**What you are asked to do:** Only lines containing "embedding" belong in the answer, each copied from the entries below.

--------------------

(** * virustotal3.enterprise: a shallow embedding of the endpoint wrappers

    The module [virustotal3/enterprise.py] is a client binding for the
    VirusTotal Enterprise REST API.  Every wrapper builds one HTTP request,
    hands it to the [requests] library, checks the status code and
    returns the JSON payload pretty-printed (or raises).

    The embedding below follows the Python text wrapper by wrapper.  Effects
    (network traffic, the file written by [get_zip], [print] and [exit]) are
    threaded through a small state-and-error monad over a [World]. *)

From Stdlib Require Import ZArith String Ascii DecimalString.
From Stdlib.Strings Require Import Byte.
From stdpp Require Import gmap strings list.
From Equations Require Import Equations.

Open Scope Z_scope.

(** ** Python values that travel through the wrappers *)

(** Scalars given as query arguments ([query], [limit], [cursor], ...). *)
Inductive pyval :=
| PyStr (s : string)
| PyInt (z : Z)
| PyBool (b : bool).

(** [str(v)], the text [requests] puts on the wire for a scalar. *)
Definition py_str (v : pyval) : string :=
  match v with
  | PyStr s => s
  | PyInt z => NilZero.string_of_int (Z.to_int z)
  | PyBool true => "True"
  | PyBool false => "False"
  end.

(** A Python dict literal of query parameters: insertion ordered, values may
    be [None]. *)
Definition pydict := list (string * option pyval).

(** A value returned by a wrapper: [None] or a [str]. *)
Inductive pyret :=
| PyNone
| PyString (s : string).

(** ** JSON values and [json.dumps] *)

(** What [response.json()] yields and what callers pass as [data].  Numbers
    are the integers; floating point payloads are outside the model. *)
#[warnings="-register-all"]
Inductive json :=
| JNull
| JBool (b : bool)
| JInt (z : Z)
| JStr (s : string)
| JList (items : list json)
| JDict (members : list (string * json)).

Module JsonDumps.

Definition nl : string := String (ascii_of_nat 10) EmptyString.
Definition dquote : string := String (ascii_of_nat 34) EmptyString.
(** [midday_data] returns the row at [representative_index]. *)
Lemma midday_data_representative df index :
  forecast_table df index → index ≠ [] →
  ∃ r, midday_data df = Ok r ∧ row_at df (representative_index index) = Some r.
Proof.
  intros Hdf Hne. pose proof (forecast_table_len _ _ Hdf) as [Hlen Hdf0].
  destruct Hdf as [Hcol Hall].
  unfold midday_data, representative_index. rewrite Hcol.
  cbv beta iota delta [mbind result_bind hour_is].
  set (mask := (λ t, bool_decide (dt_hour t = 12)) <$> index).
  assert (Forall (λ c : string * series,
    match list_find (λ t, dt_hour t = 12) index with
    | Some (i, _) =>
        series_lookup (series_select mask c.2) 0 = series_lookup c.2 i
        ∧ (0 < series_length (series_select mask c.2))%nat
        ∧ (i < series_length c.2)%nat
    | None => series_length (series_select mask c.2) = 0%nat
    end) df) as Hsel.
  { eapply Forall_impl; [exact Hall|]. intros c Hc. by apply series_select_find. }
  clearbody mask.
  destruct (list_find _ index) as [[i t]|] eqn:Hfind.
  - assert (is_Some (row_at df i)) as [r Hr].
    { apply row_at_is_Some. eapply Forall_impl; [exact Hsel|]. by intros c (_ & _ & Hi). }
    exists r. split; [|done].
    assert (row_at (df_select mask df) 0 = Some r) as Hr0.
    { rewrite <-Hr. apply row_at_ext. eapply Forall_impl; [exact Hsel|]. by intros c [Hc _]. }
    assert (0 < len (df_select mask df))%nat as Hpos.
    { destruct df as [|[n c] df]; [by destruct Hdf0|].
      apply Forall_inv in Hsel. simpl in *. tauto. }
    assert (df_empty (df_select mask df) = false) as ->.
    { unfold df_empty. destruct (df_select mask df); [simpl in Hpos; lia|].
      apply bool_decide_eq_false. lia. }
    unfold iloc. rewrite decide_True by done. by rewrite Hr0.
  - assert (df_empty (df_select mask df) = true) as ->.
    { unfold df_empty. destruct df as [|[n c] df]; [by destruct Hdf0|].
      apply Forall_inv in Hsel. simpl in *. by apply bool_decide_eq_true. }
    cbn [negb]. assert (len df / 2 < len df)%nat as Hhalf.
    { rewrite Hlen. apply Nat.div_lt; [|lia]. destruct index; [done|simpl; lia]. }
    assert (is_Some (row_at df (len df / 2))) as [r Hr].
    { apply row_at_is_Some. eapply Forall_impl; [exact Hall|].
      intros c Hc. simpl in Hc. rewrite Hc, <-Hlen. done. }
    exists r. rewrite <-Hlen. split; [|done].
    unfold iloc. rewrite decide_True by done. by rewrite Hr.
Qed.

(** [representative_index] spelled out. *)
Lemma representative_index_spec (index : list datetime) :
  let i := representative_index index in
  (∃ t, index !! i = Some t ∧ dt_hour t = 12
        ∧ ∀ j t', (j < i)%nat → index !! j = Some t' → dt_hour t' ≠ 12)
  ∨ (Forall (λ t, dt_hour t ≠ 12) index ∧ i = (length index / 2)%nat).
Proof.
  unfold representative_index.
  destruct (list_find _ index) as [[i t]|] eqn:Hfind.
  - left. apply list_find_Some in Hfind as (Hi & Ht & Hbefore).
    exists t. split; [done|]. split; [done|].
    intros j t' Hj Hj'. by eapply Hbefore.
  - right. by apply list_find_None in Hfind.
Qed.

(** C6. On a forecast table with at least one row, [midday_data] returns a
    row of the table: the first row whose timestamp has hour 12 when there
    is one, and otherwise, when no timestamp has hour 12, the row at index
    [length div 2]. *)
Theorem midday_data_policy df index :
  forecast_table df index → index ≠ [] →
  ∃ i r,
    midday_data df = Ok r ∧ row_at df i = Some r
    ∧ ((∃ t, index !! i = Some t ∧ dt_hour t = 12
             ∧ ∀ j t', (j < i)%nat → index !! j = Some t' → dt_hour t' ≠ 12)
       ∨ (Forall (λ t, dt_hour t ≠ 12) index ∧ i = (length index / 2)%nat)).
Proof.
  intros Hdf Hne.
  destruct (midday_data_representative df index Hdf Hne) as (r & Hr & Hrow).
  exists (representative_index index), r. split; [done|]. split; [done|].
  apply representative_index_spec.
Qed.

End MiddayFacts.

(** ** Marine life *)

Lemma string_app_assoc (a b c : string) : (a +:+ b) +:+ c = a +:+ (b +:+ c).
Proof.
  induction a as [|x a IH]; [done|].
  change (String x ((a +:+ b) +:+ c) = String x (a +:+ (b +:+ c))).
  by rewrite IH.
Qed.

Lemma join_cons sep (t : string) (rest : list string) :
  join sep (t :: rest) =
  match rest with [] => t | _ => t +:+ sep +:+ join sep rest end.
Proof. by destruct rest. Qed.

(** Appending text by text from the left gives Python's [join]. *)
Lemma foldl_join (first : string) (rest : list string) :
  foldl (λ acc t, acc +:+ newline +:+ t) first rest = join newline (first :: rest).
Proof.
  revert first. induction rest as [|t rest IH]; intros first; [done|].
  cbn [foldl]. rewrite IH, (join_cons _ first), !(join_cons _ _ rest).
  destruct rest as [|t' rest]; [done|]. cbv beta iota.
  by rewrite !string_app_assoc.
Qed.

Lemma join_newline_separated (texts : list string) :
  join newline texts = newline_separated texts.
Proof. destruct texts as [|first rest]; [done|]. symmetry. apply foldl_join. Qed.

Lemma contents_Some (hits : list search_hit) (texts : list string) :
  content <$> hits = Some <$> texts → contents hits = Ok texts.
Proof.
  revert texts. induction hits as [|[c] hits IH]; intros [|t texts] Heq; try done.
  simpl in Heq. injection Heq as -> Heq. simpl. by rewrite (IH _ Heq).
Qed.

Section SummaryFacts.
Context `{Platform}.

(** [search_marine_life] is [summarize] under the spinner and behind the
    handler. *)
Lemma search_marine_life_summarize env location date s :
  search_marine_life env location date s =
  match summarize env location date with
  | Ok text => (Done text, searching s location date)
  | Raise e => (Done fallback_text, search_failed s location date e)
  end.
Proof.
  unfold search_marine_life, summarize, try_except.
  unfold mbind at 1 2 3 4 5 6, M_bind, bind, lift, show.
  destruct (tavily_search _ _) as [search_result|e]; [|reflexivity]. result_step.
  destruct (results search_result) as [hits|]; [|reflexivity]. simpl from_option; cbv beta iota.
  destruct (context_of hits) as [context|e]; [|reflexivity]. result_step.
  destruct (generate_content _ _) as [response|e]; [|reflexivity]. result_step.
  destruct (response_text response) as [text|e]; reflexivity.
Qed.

--------------------

**Result for this exercise:**
(** * virustotal3.enterprise: a shallow embedding of the endpoint wrappers
    The embedding below follows the Python text wrapper by wrapper.  Effects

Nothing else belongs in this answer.